Guiné Equatorial

Guiné Equatorial: Amnistia critica dissolução de ONG por parte das autoridades de Malabo

Malabo, capital da Guiné Equatorial

A organização não-governamental (ONG) equato-guineense “Centro de Estudos e Iniciativas para o Desenvolvimento” (CEID) foi dissolvida pelas autoridades de Malabo, capital da Guiné Equatorial, tendo esta decisão sido criticada pela Amnistia Internacional (AI), que considera que a mesma marca “uma repressão crescente” da sociedade civil.

“As autoridades na Guiné Equatorial devem anular imediatamente a sua decisão de dissolverem uma notável organização da sociedade civil e permitir que os defensores dos direitos humanos e ativistas trabalhem sem medo de represálias”, pode ler-se no comunicado divulgado pela AI no seu portal ‘online’.

O documento citou ainda a responsável da AI para a África Ocidental, Marta Colomer. “Forçar o encerramento de uma ONG é uma violação flagrante do direito de associação e mostra uma falta de compromisso pelo Governo da Guiné Equatorial em pôr um fim à sua longa história de assédio e intimidação de defensores de direitos humanos e de ativistas da sociedade civil”, afirmou.

Para a responsável, ao ordenar a dissolução da ONG, as autoridades da Guiné Equatorial “mostram que não enfrentam com seriedade o fim da perseguição a defensores dos direitos humanos”.

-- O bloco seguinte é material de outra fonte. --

(* ===== verification/Jobs.v ===== *)
(** * The job queue: internal/etcdstore/jobs.go and jobs_consume.go

    Jobs are rows under [/otherix/jobs/], keyed by a zero-padded sequence
    number.  The producer allocates a number and puts a pending job in the
    transaction of its task; workers claim a job (pending to running, with a
    fresh claim token), renew its lease, complete it by deletion, or hand it
    back; the reaper returns jobs whose lease is stale. *)

From S2P Require Import Prelude Models Strconv Etcd Prog Keys Client.
Local Open Scope Z_scope.

(** [queue.JobArgs]: the kind of the job and its JSON form, [None] when it does
    not marshal. *)
Record JobArgs := MkJobArgs { ja_Kind : string; ja_Payload : option bytes }.

Section Jobs.
Context `{Libs}.

(** ** Producer *)

Definition nextJobSeq : M Z := nextSeq jobSeqKey.

Definition pending_job (seq : Z) (kind : string) (payload : bytes) : Job :=
  {| job_ID := seq; job_Kind := kind; job_Args := payload; job_State := JobStatePending;
     job_Attempts := 0; job_FailedAt := None; job_ClaimedAt := None; job_ClaimToken := "" |}.

Definition enqueueJobOp (args : JobArgs) : M (Z * op) :=
  seq ← nextJobSeq;
  payload ← match ja_Payload args with
            | Some p => mret p
            | None => fail (ErrOther "marshal job args")
            end;
  val ← Marshal (pending_job seq (ja_Kind args) payload);
  mret (seq, OpPut (jobKey seq) val).

(** ** Consumer *)

Definition claimFenceRetries : nat := 3.

Definition jobWithRev (id : Z) : M (option (Job * Z)) :=
  r ← raw_get (jobKey id);
  match r with
  | None => mret None
  | Some e => match decode_doc (e_val e) with
              | Some j => mret (Some (j, e_mod e))
              | None => fail ErrDecode
              end
  end.

(** Put the job under a compare of the revision it was read at. *)
Definition cas_job (id modRev : Z) (job : Job) : M bool :=
  val ← Marshal job;
  resp ← raw_txn [CmpMod (jobKey id) modRev] [OpPut (jobKey id) val] [];
  mret (tr_Succeeded resp).

Definition decode_jobs (items : list (string * doc)) : list Job :=
  omap (λ kv, decodeOrQuarantine kv.2) items.

Definition PendingJobs : M (list Job) :=
  items ← Range jobsPrefix;
  mret (filter (λ j, job_State j = JobStatePending) (decode_jobs items)).

Definition ClaimJob (id : Z) : M (bool * string) :=
  r ← jobWithRev id;
  match r with
  | None => mret (false, "")
  | Some (job, modRev) =>
    if negb (bool_decide (job_State job = JobStatePending)) then mret (false, "")
    else
      u ← new_uuid;
      let token := uuid_string u in
      t ← now;
      let job := job <| job_State := JobStateRunning |> <| job_ClaimedAt := Some t |>
                     <| job_ClaimToken := token |> in
      ok ← cas_job id modRev job;
      mret (if ok : bool then (true, token) else (false, ""))
  end.

(** The job is the running claim identified by [token]. *)
Definition holds_claim (token : string) (job : Job) : bool :=
  bool_decide (job_State job = JobStateRunning) && negb (bool_decide (token = "")) &&
  bool_decide (job_ClaimToken job = token).

Definition RenewJobLease (id : Z) (token : string) : M bool :=
  r ← jobWithRev id;
  match r with
  | None => mret false
  | Some (job, modRev) =>
    if negb (holds_claim token job) then mret false
    else
      t ← now;
      cas_job id modRev (job <| job_ClaimedAt := Some t |>)
  end.

Definition CompleteJob (id : Z) : M unit :=
  _ ← Delete (jobKey id); mret tt.

(** The job after a failed attempt, and whether it is retried. *)
Definition retried (job : Job) (maxAttempts t : Z) : Job * bool :=
  let job := job <| job_Attempts := i32 (job_Attempts job + 1) |> in
  let requeued := job_Attempts job <? maxAttempts in
  if requeued then
    (job <| job_State := JobStatePending |> <| job_ClaimedAt := None |>
         <| job_ClaimToken := "" |>, true)
  else
    (job <| job_State := JobStateFailed |> <| job_FailedAt := Some t |>
         <| job_ClaimToken := "" |>, false).

Fixpoint retry_loop (rounds : nat) (id : Z) (token : string) (maxAttempts : Z) : M bool :=
  match rounds with
  | O => fail (ErrOther "retry job: claim fence exhausted")
  | S rounds =>
    r ← jobWithRev id;
    match r with
    | None => mret false
    | Some (job, modRev) =>
      if negb (holds_claim token job) then mret false
      else
        t ← (if i32 (job_Attempts job + 1) <? maxAttempts then mret 0 else now);
        let '(job, requeued) := retried job maxAttempts t in
        ok ← cas_job id modRev job;
        if ok : bool then mret requeued else retry_loop rounds id token maxAttempts
    end
  end.

Definition RetryJob (id : Z) (token : string) (maxAttempts : Z) : M bool :=
  retry_loop claimFenceRetries id token maxAttempts.

(** The job back in the queue, with its attempts as they are. *)
Definition requeued (job : Job) : Job :=
  job <| job_State := JobStatePending |> <| job_ClaimedAt := None |> <| job_ClaimToken := "" |>.

Fixpoint requeue_loop (rounds : nat) (id : Z) (token : string) : M unit :=
  match rounds with
  | O => fail (ErrOther "requeue job: claim fence exhausted")
  | S rounds =>
    r ← jobWithRev id;
    match r with
    | None => mret tt
    | Some (job, modRev) =>
      if negb (holds_claim token job) then mret tt
      else
        ok ← cas_job id modRev (requeued job);
        if ok : bool then mret tt else requeue_loop rounds id token
    end
  end.

Definition RequeueJob (id : Z) (token : string) : M unit :=
  requeue_loop claimFenceRetries id token.

(** ** Sweeps (internal/etcdstore/maintenance.go) *)

Definition failed_before (olderThan : Z) (j : Job) : bool :=
  bool_decide (job_State j = JobStateFailed) &&
  match job_FailedAt j with Some f => f <? olderThan | None => false end.

Definition DeleteFailedJobs (olderThan : Z) : M Z :=
  items ← Range jobsPrefix;
  let expired := filter (λ j, Is_true (failed_before olderThan j)) (decode_jobs items) in
  _ ← commitInChunks (map (λ j, OpDelete (jobKey (job_ID j))) expired);
  mret (Z.of_nat (length expired)).

(** A running job without a lease, or with one older than the bound. *)
Definition stale (olderThan : Z) (j : Job) : bool :=
  bool_decide (job_State j = JobStateRunning) &&
  match job_ClaimedAt j with Some c => c <? olderThan | None => true end.

(** The reclaim of one scanned job: whether it was returned to the queue. *)
Definition reclaim_one (olderThan : Z) (j : Job) : M bool :=
  if negb (stale olderThan j) then mret false
  else
    r ← jobWithRev (job_ID j);
    match r with
    | None => mret false
    | Some (job, modRev) =>
      if negb (stale olderThan job) then mret false
      else cas_job (job_ID j) modRev (requeued job)
    end.

(** The count so far is returned with an error. *)
Fixpoint reclaim_loop (olderThan : Z) (l : list Job) (reclaimed : Z) : prog (Z * option err) :=
  match l with
  | [] => Ret (reclaimed, None)
  | j :: l =>
    prog_bind (λ r, match r with
                    | Ok b => reclaim_loop olderThan l (if b : bool then reclaimed + 1 else reclaimed)
                    | Err e => Ret (reclaimed, Some e)
                    end) (reclaim_one olderThan j)
  end.

Definition ReclaimStaleRunningJobs (olderThan : Z) : prog (Z * option err) :=
  prog_bind (λ r, match r with
                  | Ok items => reclaim_loop olderThan (decode_jobs items) 0
                  | Err e => Ret (0, Some e)
                  end) (Range jobsPrefix).

Definition JobLease : Z := 90 * 10 ^ 9.
Definition FailedJobRetention : Z := 7 * 24 * 3600 * 10 ^ 9.

(** The periodic functions the scheduler registers. *)
Definition ReclaimStaleJobsFunc (lease : Z) : M unit :=
  t ← now;
  prog_bind (λ r, match r.2 with
                  | None => (mret tt : M unit)
                  | Some e => fail e
                  end) (ReclaimStaleRunningJobs (t - lease)).

Definition JobsCleanupFunc : M unit :=
  t ← now; _ ← DeleteFailedJobs (t - FailedJobRetention); mret tt.
End Jobs.
Fixpoint first_active (items : list (string * doc)) : M (option Migration) :=
  match items with
  | [] => mret None
  | kv :: items =>
    match index_id kv.2 with
    | None => fail ErrDecode
    | Some id =>
      r ← GetJSON (migrationKey id);
      match r with
      | Some m => if isTerminalMigration (mig_Phase m) then first_active items else mret (Some m)
      | None => first_active items
      end
    end
  end.

Definition ActiveMigrationForVM (vmID : uuid) : M (option Migration) :=
  items ← Range (migrationsVMIndexPrefix vmID);
  first_active items.

(** The migration named the node and has not completed. *)
Definition tried_to_land (nodeID : uuid) (m : Migration) : bool :=
  negb (bool_decide (mig_Phase m = MigrationPhaseCompleted)) &&
  bool_decide (mig_TargetNodeID m = Some nodeID).

Fixpoint any_tried (nodeID : uuid) (items : list (string * doc)) : M bool :=
  match items with
  | [] => mret false
  | kv :: items =>
    match index_id kv.2 with
    | None => fail ErrDecode
    | Some id =>
      r ← GetJSON (migrationKey id);
      match r with
      | Some m => if tried_to_land nodeID m then mret true else any_tried nodeID items
      | None => any_tried nodeID items
      end
    end
  end.

Definition MigrationTriedToLandOn (vmID nodeID : uuid) : M bool :=
  items ← Range (migrationsVMIndexPrefix vmID);
  any_tried nodeID items.

Definition abandoned_offline (targetID : uuid) (m : Migration) : bool :=
  negb (mig_Live m) && bool_decide (mig_TargetNodeID m = Some targetID) &&
  match mig_Phase m with MigrationPhaseFailed | MigrationPhaseCancelled => true | _ => false end.

Definition AbandonedOfflineMigrations (vmID targetID exclude : uuid) : M (list uuid) :=
  items ← Range (migrationsVMIndexPrefix vmID);
  for_each items [] (λ kv ids,
    match index_id kv.2 with
    | None => mret ids
    | Some id =>
      if bool_decide (id = exclude) then mret ids
      else
        r ← attempt (GetJSON (migrationKey id));
        match r with
        | Ok (Some m) => if abandoned_offline targetID m then mret (ids ++ [id]) else mret ids
        | _ => mret ids
        end
    end).

Definition MigrationByID (id : uuid) : M Migration :=
  r ← GetJSON (migrationKey id);
  match r with Some m => mret m | None => fail ErrNotFound end.

Definition migrationsByIndex (prefix : string) : M (list Migration) :=
  items ← Range prefix;
  for_each items [] (λ kv out,
    match index_id kv.2 with
    | None => fail ErrDecode
    | Some id =>
      r ← attempt (MigrationByID id);
      match r with
      | Ok m => mret (out ++ [m])
      | Err ErrNotFound => mret out
      | Err e => fail e
      end
    end).

Definition decode_migrations (items : list (string * doc)) : M (list Migration) :=
  for_each items [] (λ kv out,
    match decode_doc kv.2 with Some m => mret (out ++ [m]) | None => fail ErrDecode end).

Definition migrationsByPrimaryPrefix : M (list Migration) :=
  items ← Range migrationPrefix; decode_migrations items.

Definition migration_newer (a b : Migration) : bool :=
  newer (mig_CreatedAt a) (mig_ID a) (mig_CreatedAt b) (mig_ID b).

Foi na passada sexta-feira, 05 de julho, que o ministro do Interior e das Coletividades Locais publicou um decreto no qual revogava a autorização de associação concedida ao CEID, tendo acusado, através desse mesmo decreto, a organização de realizar “atividades políticas” nos últimos anos, o que, para os responsáveis governamentais, entra em conflito com os estatutos de organizações não-políticas.

Do ponto de vista da AI, os defensores dos direitos humanos na Guiné Equatorial “estão cada vez mais” sob ataque do Governo, tendo referido vários exemplos de casos no comunicado divulgado, entre eles o caso de Alfredo Okenve, que é também vice-presidente do CEID e que em março foi detido após ter sido proibido de receber uma condecoração pelo seu trabalho na luta pelos direitos humanos, e Joaquín Elo Ayeto, do partido CPDS, detido desde fevereiro e que alegadamente terá sido sujeito a tortura pelas forças policiais.

É neste ano que o Presidente equato-guineense Teodoro Obiang Nguema, de 77 anos, assinala já quatro décadas no poder, o qual alcançou em 1979. O país tem tido uma história conturbada de golpes e tentativas de golpes desde a sua independência da Espanha, em 1968.